Exercise aim: Once the line containing "EmptyString, _ => true" is found in the records below, return it and each following line exactly, up to and including the line containing "String.eqb s p ||", and nothing else.

Record extracts:

--- START ---

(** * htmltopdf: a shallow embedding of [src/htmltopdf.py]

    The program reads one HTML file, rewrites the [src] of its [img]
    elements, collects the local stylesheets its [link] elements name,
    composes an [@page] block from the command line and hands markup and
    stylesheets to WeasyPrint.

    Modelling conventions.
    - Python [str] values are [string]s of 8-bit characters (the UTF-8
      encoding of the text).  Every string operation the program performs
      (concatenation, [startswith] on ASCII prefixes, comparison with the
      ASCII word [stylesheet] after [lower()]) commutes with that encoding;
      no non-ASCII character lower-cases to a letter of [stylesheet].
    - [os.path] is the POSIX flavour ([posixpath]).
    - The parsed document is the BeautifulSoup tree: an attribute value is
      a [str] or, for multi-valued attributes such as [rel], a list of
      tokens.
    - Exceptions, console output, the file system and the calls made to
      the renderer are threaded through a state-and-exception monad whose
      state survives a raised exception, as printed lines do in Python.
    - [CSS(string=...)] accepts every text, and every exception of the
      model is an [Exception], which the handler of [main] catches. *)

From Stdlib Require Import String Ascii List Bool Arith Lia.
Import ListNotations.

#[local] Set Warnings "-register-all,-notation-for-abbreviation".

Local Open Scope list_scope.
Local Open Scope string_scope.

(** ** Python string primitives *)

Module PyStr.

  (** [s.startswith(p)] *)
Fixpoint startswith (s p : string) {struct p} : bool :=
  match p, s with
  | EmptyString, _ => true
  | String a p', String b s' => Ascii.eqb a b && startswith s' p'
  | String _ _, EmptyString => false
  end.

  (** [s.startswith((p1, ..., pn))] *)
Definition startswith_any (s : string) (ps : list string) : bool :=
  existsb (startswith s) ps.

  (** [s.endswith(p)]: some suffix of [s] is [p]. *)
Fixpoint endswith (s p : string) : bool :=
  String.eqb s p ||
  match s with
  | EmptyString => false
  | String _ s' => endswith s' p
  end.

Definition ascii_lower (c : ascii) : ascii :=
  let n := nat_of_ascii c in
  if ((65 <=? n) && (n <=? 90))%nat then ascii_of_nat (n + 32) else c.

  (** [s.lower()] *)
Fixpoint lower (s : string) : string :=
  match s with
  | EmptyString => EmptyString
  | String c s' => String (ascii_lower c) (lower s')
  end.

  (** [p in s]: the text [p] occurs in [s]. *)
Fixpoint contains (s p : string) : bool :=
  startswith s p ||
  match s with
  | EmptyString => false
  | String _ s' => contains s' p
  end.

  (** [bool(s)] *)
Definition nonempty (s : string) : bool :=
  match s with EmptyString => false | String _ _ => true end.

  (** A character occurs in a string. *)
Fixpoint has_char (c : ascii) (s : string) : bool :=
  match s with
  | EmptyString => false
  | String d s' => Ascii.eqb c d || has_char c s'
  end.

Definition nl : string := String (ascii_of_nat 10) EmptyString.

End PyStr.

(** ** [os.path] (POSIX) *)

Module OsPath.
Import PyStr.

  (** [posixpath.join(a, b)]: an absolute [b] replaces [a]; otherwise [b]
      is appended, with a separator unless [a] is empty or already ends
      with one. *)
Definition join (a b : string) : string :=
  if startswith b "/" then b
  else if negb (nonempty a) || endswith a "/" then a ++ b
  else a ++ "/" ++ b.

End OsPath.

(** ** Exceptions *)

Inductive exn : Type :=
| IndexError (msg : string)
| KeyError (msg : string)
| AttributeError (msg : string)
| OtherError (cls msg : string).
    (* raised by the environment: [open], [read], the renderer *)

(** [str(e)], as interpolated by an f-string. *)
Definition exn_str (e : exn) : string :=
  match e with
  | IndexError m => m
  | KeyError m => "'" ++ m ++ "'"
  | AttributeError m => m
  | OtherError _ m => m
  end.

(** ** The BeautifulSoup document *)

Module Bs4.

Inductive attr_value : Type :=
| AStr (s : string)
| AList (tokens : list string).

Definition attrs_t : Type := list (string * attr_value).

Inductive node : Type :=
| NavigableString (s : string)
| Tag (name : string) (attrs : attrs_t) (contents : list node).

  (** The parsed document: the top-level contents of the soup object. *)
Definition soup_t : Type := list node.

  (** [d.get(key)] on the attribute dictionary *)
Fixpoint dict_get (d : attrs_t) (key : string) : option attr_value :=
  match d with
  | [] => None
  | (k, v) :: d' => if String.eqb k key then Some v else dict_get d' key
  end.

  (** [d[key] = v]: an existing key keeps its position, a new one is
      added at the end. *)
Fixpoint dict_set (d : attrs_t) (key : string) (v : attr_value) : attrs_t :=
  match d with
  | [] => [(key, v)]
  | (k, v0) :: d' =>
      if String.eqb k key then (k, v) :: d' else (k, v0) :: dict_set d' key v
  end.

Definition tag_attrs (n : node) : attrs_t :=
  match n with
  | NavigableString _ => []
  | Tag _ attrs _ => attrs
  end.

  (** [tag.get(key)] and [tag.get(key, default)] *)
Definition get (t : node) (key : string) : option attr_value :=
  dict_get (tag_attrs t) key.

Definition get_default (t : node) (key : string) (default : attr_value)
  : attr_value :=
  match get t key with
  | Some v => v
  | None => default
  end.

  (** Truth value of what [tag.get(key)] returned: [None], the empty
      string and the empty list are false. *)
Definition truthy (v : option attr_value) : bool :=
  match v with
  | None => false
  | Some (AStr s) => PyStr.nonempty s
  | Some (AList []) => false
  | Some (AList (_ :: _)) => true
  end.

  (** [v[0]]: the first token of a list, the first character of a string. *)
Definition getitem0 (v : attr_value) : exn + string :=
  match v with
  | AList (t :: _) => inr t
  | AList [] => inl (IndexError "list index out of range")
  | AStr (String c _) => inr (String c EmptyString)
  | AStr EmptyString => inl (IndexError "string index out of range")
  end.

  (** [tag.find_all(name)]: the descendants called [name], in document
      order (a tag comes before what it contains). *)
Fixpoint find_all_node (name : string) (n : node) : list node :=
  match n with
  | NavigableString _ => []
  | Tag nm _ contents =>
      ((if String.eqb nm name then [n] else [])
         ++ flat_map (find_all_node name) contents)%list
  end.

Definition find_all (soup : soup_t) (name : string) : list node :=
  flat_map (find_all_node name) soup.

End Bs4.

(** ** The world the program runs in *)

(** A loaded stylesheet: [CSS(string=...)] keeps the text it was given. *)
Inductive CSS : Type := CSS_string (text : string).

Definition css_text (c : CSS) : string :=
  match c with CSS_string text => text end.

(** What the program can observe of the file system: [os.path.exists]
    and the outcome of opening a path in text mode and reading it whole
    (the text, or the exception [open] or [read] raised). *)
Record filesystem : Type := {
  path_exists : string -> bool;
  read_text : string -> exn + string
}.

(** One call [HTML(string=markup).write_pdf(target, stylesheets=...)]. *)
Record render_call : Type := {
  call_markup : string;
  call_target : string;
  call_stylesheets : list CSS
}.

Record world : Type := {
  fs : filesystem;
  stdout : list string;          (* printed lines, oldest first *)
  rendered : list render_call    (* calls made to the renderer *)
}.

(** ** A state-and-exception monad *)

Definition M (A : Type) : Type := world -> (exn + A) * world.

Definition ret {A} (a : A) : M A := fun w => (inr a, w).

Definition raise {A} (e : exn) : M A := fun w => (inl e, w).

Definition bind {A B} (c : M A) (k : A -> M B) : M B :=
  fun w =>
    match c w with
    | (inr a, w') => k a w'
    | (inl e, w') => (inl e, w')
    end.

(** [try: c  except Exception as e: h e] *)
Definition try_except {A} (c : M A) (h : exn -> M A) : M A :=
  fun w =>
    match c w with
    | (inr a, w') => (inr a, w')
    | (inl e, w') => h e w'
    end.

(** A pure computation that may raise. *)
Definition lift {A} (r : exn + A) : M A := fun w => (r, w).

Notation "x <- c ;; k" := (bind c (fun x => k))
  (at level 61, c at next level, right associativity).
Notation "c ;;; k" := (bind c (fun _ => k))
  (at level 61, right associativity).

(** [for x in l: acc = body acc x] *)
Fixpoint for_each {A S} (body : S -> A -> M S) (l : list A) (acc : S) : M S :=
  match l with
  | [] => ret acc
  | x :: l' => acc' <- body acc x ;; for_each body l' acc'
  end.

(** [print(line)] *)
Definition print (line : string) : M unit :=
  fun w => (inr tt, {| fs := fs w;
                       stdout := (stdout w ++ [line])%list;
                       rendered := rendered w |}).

--- END ---

Answer to the exercise:
  | EmptyString, _ => true
  | String a p', String b s' => Ascii.eqb a b && startswith s' p'
  | String _ _, EmptyString => false
  end.

  (** [s.startswith((p1, ..., pn))] *)
Definition startswith_any (s : string) (ps : list string) : bool :=
  existsb (startswith s) ps.

  (** [s.endswith(p)]: some suffix of [s] is [p]. *)
Fixpoint endswith (s p : string) : bool :=
  String.eqb s p ||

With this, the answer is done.